Le gouvernement lance le processus en vue de réaliser ce nouveau campus, qui doit offrir les mêmes formations que celui de Longueuil, en Montérégie, affilié au Cégep Édouard-Montpetit.
Il pourrait accueillir ses premiers étudiants en 2028, notamment en mécanique d’aéronefs et en avionique, deux professions dites particulièrement recherchées par l’industrie.
L’emplacement exact du futur établissement reste à déterminer, mais il sera «quelque part sur la Rive-Nord» de Montréal, a indiqué M. Drainville en conférence de presse, à Mirabel, où est établi un pôle aéronautique important.
Les coûts demeurent également inconnus pour le moment. Bien qu’il parle «d’un investissement considérable de plusieurs millions de dollars», le ministre affirme qu’il est difficile de s’avancer sur un montant, étant donné que le projet pourrait viser un bâtiment existant.
«Vous comprendrez que si on parle de 2028, c’est donc qu’on envisage, parmi les options, la possibilité de prendre un édifice existant et de le transformer en deuxième campus permanent de l’ÉNA.
«À quel coût on ferait éventuellement l’acquisition de cet édifice-là, les coûts pour le transformer, pour l’adapter en institution d’enseignement, tout ça, ça demeure à préciser», a expliqué M. Drainville.
Formation en entreprise
Entre-temps, l’ÉNA du Cégep Édouard-Montpetit augmentera considérablement sa capacité d’accueil et de formation à compter de cette année.
Dans les programmes de DEC en mécanique d’aéronefs et en avionique, l’établissement accueillera 375 étudiants l’automne prochain, comparativement à 225 l’an dernier.
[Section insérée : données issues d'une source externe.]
(** ** What the socket layer promises

    A socket is free or holds a port and a queue of at most 8 messages; a
    message is its data and the sender's address and port. *)
Module SocketSpec.
Import Socket.

Definition msg : Type := list Z * list Z * Z.
Definition asock : Type := option (Z * list msg).

Inductive call :=
| Create (type : Z)
| Bind (sockfd port : Z)
| Deliver (port : Z) (data src_ip : list Z) (src_port : Z)
| Recv (sockfd : Z) (buf : list Z) (max_len : Z)
| Close (sockfd : Z).

(** The return value; for [Recv] also the buffer afterwards and the sender. *)
Record result := mk_result { code : Z; buffer : list Z; sender : option (list Z * Z) }.

Definition just (c : Z) : result := mk_result c [] None.

Fixpoint a_free (T : list asock) (i : nat) : option nat :=
  match T with
  | [] => None
  | None :: _ => Some i
  | Some _ :: T' => a_free T' (S i)
  end.

Fixpoint a_port (T : list asock) (i : nat) (port : Z) : option nat :=
  match T with
  | [] => None
  | Some (p, _) :: T' => if p =? port then Some i else a_port T' (S i) port
  | None :: T' => a_port T' (S i) port
  end.

Definition a_lookup (T : list asock) (fd : Z) : asock :=
  if decide (0 <= fd < 16) then mjoin (T !! Z.to_nat fd) else None.

Definition spec (T : list asock) (c : call) : result * list asock :=
  match c with
  | Create type =>
    if negb (type =? SOCK_DGRAM) then (just (-1), T)
    else match a_free T 0 with
         | None => (just (-1), T)
         | Some i => (just (Z.of_nat i), <[i := Some (0, [])]> T)
         end
  | Bind fd port =>
    match a_lookup T fd with
    | None => (just (-1), T)
    | Some (p, q) =>
      if negb (p =? 0) then (just (-1), T)
      else match a_port T 0 port with
           | Some _ => (just (-1), T)
           | None => (just 0, <[Z.to_nat fd := Some (port, q)]> T)
           end
    end
  | Deliver port data ip sport =>
    match a_port T 0 port with
    | None => (just (-1), T)
    | Some i =>
      match mjoin (T !! i) with
      | None => (just (-1), T)
      | Some (p, q) =>
        if (8 <=? length q)%nat then (just (-1), T)
        else (just 0, <[i := Some (p, q ++ [(take 1500 data, ip, sport)])]> T)
      end
    end
  | Recv fd buf max_len =>
    match a_lookup T fd with
    | None => (mk_result (-1) buf None, T)
    | Some (p, q) =>
      if max_len <=? 0 then (mk_result (-1) buf None, T)
      else match q with
           | [] => (mk_result 0 buf None, T)
           | (d, ip, sport) :: q' =>
             let n := Z.min max_len (Z.of_nat (length d)) in
             (mk_result n (take (Z.to_nat n) d ++ drop (Z.to_nat n) buf) (Some (ip, sport)),
              <[Z.to_nat fd := Some (p, q')]> T)
           end
    end
  | Close fd =>
    match a_lookup T fd with
    | None => (just (-1), T)
    | Some _ => (just 0, <[Z.to_nat fd := None]> T)
    end
  end.
(* ===== verification/Net.v ===== *)
(** * The network stack: ethernet.c, arp.c, ip.c, icmp.c, udp.c, the send path
    of socket.c and the receive entry of netdev.c

    The state holds the allocator, the network device, the ARP cache, the IP identification counter and the socket table.
    The device is the class [NetDriver]: it takes over each frame it is given.
    A fault ([None]) is a null dereference or an access outside a buffer. *)

From S2P Require Import Prelude CLib KAlloc Heap Inet Socket.
Import Inet Socket.
#[local] Open Scope prog_scope.

(** A [struct netdev] with its driver: [dev->hwaddr], the receive counters of
    [dev->stats] ([rx_packets++; rx_bytes += len]) and [dev->ops->transmit]; a
    fault of the driver is a fault of the sender. *)
Class NetDriver (D : Type) := {
  nd_hwaddr : D -> list Z;
  nd_count_rx : D -> Z -> D;
  nd_transmit : D -> netbuf -> option (Z * D);
  nd_hwaddr_count : forall d n, nd_hwaddr (nd_count_rx d n) = nd_hwaddr d
}.

Definition ARP_CACHE_SIZE : Z := 16.
Definition ARP_HW_ETHERNET : Z := 1.
Definition ARP_PRO_IPV4 : Z := 0x0800.
Definition ARP_OP_REQUEST : Z := 1.
Definition ARP_OP_REPLY : Z := 2.
Definition ETH_TYPE_ARP : Z := 0x0806.
Definition ETH_TYPE_IPV4 : Z := 0x0800.
Definition IP_PROTO_ICMP : Z := 1.
Definition IP_PROTO_TCP : Z := 6.
Definition IP_PROTO_UDP : Z := 17.
Definition IP_DEFAULT_TTL : Z := 64.
Definition IP_FLAG_DF : Z := 0x4000.
Definition ICMP_TYPE_ECHO_REPLY : Z := 0.
Definition ICMP_TYPE_ECHO_REQUEST : Z := 8.

(** [sizeof] of the packed headers. *)
Definition sizeof_ethernet_header : Z := 14.
Definition sizeof_arp_header : Z := 28.
Definition sizeof_ip_header : Z := 20.
Definition sizeof_icmp_header : Z := 8.
Definition sizeof_udp_header : Z := 8.

Definition our_ip : list Z := [10; 0; 2; 15].

Module Net.

Record arp_cache_entry := mk_entry { e_ip : list Z; e_mac : list Z; e_valid : bool }.

Record net (A D : Type) := mk_net {
  n_alloc : A; n_dev : D;
  arp_cache : list arp_cache_entry; arp_cache_next : Z;
  ip_id_counter : Z; n_sockets : list socket }.

Arguments mk_net {A D}.
Arguments n_alloc {A D}.
Arguments n_dev {A D}.
Arguments arp_cache {A D}.
Arguments arp_cache_next {A D}.
Arguments ip_id_counter {A D}.
Arguments n_sockets {A D}.

(** *** The ARP cache *)

(** [a[0] == b[0] && ... && a[3] == b[3]] *)
Definition ip_eq (a b : list Z) : bool :=
  (nth 0 a 0 =? nth 0 b 0) && (nth 1 a 0 =? nth 1 b 0) &&
  (nth 2 a 0 =? nth 2 b 0) && (nth 3 a 0 =? nth 3 b 0).

(** The first valid entry for [ip]. *)
Fixpoint arp_find (l : list arp_cache_entry) (i : nat) (ip : list Z) : option nat :=
  match l with
  | [] => None
  | e :: l' => if e_valid e && ip_eq (e_ip e) ip then Some i else arp_find l' (S i) ip
  end.

Definition cache_update (l : list arp_cache_entry) (next : Z) (ip mac : list Z)
    : list arp_cache_entry * Z :=
  match arp_find l 0 ip with
  | Some i => (alter (fun e => mk_entry (e_ip e) mac (e_valid e)) i l, next)
  | None =>
    (<[Z.to_nat next := mk_entry ip mac true]> l, Z.rem (next + 1) ARP_CACHE_SIZE)
  end.

Definition cache_lookup (l : list arp_cache_entry) (ip : list Z) : option (list Z) :=
  i ← arp_find l 0 ip; e ← l !! i; Some (e_mac e).

Section Ops.
Context {A D : Type} `{KAlloc A} `{NetDriver D}.

Abbreviation N := (M (net A D)).

(** *** Access to the parts of the state *)

Definition hwaddr (s : net A D) : list Z := nd_hwaddr (n_dev s).

Definition set_alloc (a : A) (s : net A D) : net A D :=
  mk_net a (n_dev s) (arp_cache s) (arp_cache_next s) (ip_id_counter s)
    (n_sockets s).

Definition set_dev (d : D) (s : net A D) : net A D :=
  mk_net (n_alloc s) d (arp_cache s) (arp_cache_next s) (ip_id_counter s)
    (n_sockets s).

Definition set_cache (c : list arp_cache_entry * Z) (s : net A D) : net A D :=
  mk_net (n_alloc s) (n_dev s) c.1 c.2 (ip_id_counter s) (n_sockets s).

Definition set_id (n : Z) (s : net A D) : net A D :=
  mk_net (n_alloc s) (n_dev s) (arp_cache s) (arp_cache_next s) n
    (n_sockets s).

Definition set_sockets (t : list socket) (s : net A D) : net A D :=
  mk_net (n_alloc s) (n_dev s) (arp_cache s) (arp_cache_next s)
    (ip_id_counter s) t.

Definition alloc_buf (size : Z) : N (option netbuf) := fun s =>
  let '(b, a) := netbuf_alloc (n_alloc s) size in Some (b, set_alloc a s).

Definition free_buf (b : netbuf) : N unit := modify (fun s => set_alloc (netbuf_free (n_alloc s) b) s).

Definition transmit (b : netbuf) : N Z := fun s =>
  '(res, d) ← nd_transmit (n_dev s) b; Some (res, set_dev d s).

Definition arp_cache_update (ip mac : list Z) : N unit :=
  modify (fun s => set_cache (cache_update (arp_cache s) (arp_cache_next s) ip mac) s).

Definition arp_cache_lookup (ip : list Z) : N (option (list Z)) :=
  let! s := get in ret (cache_lookup (arp_cache s) ip).

(** *** Sending *)

(** A buffer that could not be allocated is dereferenced. *)
Definition ethernet_tx (dest_mac : list Z) (ethertype : Z) (payload : netbuf) : N Z :=
  let! b := alloc_buf (sizeof_ethernet_header + nb_len payload) in
  let! frame_buf := lift b in
  let! s := get in
  let! frame := lift (
    f ← copy (nb_data frame_buf) 0 dest_mac 6;
    f ← copy f 6 (hwaddr s) 6;
    f ← store16 f 12 (htons ethertype);
    copy f 14 (nb_data payload) (nb_len payload)) in
  let frame_buf := set_len (set_data frame_buf frame) (sizeof_ethernet_header + nb_len payload) in
  transmit frame_buf.

Definition arp_send_reply (sender_mac sender_ip : list Z) : N Z :=
  let! b := alloc_buf sizeof_arp_header in
  match b with
  | None => ret (-1)
  | Some reply_buf =>
    let! s := get in
    let! reply := lift (
      r ← store16 (nb_data reply_buf) 0 (htons ARP_HW_ETHERNET);
      r ← store16 r 2 (htons ARP_PRO_IPV4);
      r ← store8 r 4 6;
      r ← store8 r 5 4;
      r ← store16 r 6 (htons ARP_OP_REPLY);
      r ← copy r 8 (hwaddr s) 6;
      r ← copy r 14 our_ip 4;
      r ← copy r 18 sender_mac 6;
      copy r 24 sender_ip 4) in
    let reply_buf := set_len (set_data reply_buf reply) sizeof_arp_header in
    let! res := ethernet_tx sender_mac ETH_TYPE_ARP reply_buf in
    free_buf reply_buf ;!
    ret res
  end.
Dans ses programmes menant à une attestation d’études collégiales (AEC), le nombre d’admissions pourra atteindre 56.
L’ÉNA «atteint désormais sa pleine capacité opérationnelle dans ses installations actuelles», a souligné la directrice générale du cégep et de l’école, Hélène Bailleu.
«Alors, pour répondre durablement aux besoins du secteur, la poursuite des efforts devra s’appuyer sur deux axes qui sont complémentaires: renforcer la capacité de formation à Longueuil et poursuivre le déploiement de l’ÉNA sur l’axe Montréal-Rive-Nord», a soutenu Mme Bailleu.
Par ailleurs, deux nouvelles «formations qualifiantes» seront également déployées dans l’arrondissement Saint-Laurent, dans le centre de formation de Bombardier, et à Mirabel, près des installations de l’aéroport.
Il s’agit d’abord de projets pilotes, mais ces formations deviendront permanentes à l’automne 2027 et permettront aux étudiants d’obtenir une AEC. Elles constitueront alors deux antennes permanentes de l’ÉNA.
«L’objectif, il est simple. On veut rapprocher la formation des entreprises, a évoqué M. Drainville. Nos entreprises, dans le cadre de ces projets pilotes, se sont engagées à ouvrir leurs portes, à mettre à la disposition des étudiants des espaces de formation, des équipements, du matériel et, surtout, leur expertise et leur savoir-faire.»
Le représentant du syndicat de l’Association internationale des machinistes pour le Québec, Éric Rancourt, a salué l’ajout de ces antennes, commentant dans un communiqué que, «pouvoir former davantage de main-d’œuvre, c’est donner à l’industrie aérospatiale québécoise les moyens de ses ambitions».
L’organisation Aéro Montréal recevra également un soutien de 830 000 $ de Québec pour son initiative visant à faire découvrir les métiers de l’aérospatiale, notamment auprès des jeunes et des nouveaux diplômés.
La présidente-directrice générale d’Aéro Montréal, Mélanie Lussier, expose que la «croissance exceptionnelle» de l’industrie en ce moment entraîne aussi un défi sur le plan de la main-d’oeuvre.
«Si on veut que le Québec garde vraiment sa place de premier joueur sur l’échiquier mondial ou un des premiers joueurs sur l’échiquier mondial de l’aérospatiale, il faut s”attaquer à ce défi de main-d’œuvre», a-t-elle affirmé.
Selon le Comité sectoriel de main-d’œuvre en aérospatiale du Québec, plus de 65 000 postes devront être pourvus dans le secteur de l’aérospatiale au cours des dix prochaines années, dont 4453 nouveaux techniciens en maintenance d’aéronefs.